→ Try it
How many of the lines in the material underneath include the string "intros"? State the number only.

→ Extracted records
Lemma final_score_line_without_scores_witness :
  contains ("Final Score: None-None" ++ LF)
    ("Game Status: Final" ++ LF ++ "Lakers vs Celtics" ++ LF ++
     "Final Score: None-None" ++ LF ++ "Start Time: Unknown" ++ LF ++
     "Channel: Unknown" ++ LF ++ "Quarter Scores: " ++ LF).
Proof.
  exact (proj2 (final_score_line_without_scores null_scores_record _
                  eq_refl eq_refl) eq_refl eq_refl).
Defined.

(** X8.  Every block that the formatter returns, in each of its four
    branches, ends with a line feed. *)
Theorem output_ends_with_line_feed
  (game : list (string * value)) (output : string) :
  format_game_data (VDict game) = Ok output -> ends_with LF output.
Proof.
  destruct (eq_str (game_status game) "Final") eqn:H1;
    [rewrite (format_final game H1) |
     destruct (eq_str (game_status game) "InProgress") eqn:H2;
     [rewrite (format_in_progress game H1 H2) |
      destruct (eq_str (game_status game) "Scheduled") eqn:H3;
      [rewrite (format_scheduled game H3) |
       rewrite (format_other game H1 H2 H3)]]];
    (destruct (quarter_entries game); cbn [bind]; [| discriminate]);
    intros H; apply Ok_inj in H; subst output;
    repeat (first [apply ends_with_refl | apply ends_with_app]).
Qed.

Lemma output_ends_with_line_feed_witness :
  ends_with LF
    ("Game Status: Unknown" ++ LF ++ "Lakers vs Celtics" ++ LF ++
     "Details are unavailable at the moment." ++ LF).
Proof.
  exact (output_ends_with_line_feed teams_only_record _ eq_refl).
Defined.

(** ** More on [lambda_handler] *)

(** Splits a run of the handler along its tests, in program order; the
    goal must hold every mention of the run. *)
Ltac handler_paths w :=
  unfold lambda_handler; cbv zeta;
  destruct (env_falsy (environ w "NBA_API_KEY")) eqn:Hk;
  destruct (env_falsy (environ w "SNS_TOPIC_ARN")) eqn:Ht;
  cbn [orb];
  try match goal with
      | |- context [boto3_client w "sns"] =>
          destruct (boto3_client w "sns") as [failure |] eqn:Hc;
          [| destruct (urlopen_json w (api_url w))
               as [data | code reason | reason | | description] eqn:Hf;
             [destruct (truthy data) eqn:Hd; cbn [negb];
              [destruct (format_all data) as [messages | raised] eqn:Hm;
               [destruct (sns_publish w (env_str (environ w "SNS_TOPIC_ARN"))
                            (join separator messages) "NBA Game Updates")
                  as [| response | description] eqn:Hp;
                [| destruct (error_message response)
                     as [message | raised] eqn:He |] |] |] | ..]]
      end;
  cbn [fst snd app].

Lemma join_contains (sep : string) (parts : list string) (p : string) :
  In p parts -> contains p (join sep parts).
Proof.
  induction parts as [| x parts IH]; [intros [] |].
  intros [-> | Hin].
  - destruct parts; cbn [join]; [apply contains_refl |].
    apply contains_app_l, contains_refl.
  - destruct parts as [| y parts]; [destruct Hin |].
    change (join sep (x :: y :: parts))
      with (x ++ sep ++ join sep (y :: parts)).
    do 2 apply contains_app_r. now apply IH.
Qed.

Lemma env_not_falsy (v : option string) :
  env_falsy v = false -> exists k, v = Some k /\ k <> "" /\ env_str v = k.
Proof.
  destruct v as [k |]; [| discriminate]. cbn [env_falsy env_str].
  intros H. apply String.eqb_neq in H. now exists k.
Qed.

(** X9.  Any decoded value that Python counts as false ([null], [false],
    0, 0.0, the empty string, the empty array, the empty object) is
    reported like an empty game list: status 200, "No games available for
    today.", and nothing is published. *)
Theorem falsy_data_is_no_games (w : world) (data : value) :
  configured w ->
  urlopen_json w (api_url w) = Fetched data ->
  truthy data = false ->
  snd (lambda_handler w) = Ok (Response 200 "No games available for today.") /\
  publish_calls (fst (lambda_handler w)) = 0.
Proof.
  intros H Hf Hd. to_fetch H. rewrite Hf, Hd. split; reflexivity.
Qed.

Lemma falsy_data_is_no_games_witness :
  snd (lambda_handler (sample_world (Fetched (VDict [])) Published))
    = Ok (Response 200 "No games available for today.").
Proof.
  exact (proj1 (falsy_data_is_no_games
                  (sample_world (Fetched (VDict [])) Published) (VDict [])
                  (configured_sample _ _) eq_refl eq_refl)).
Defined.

→ Task answer
5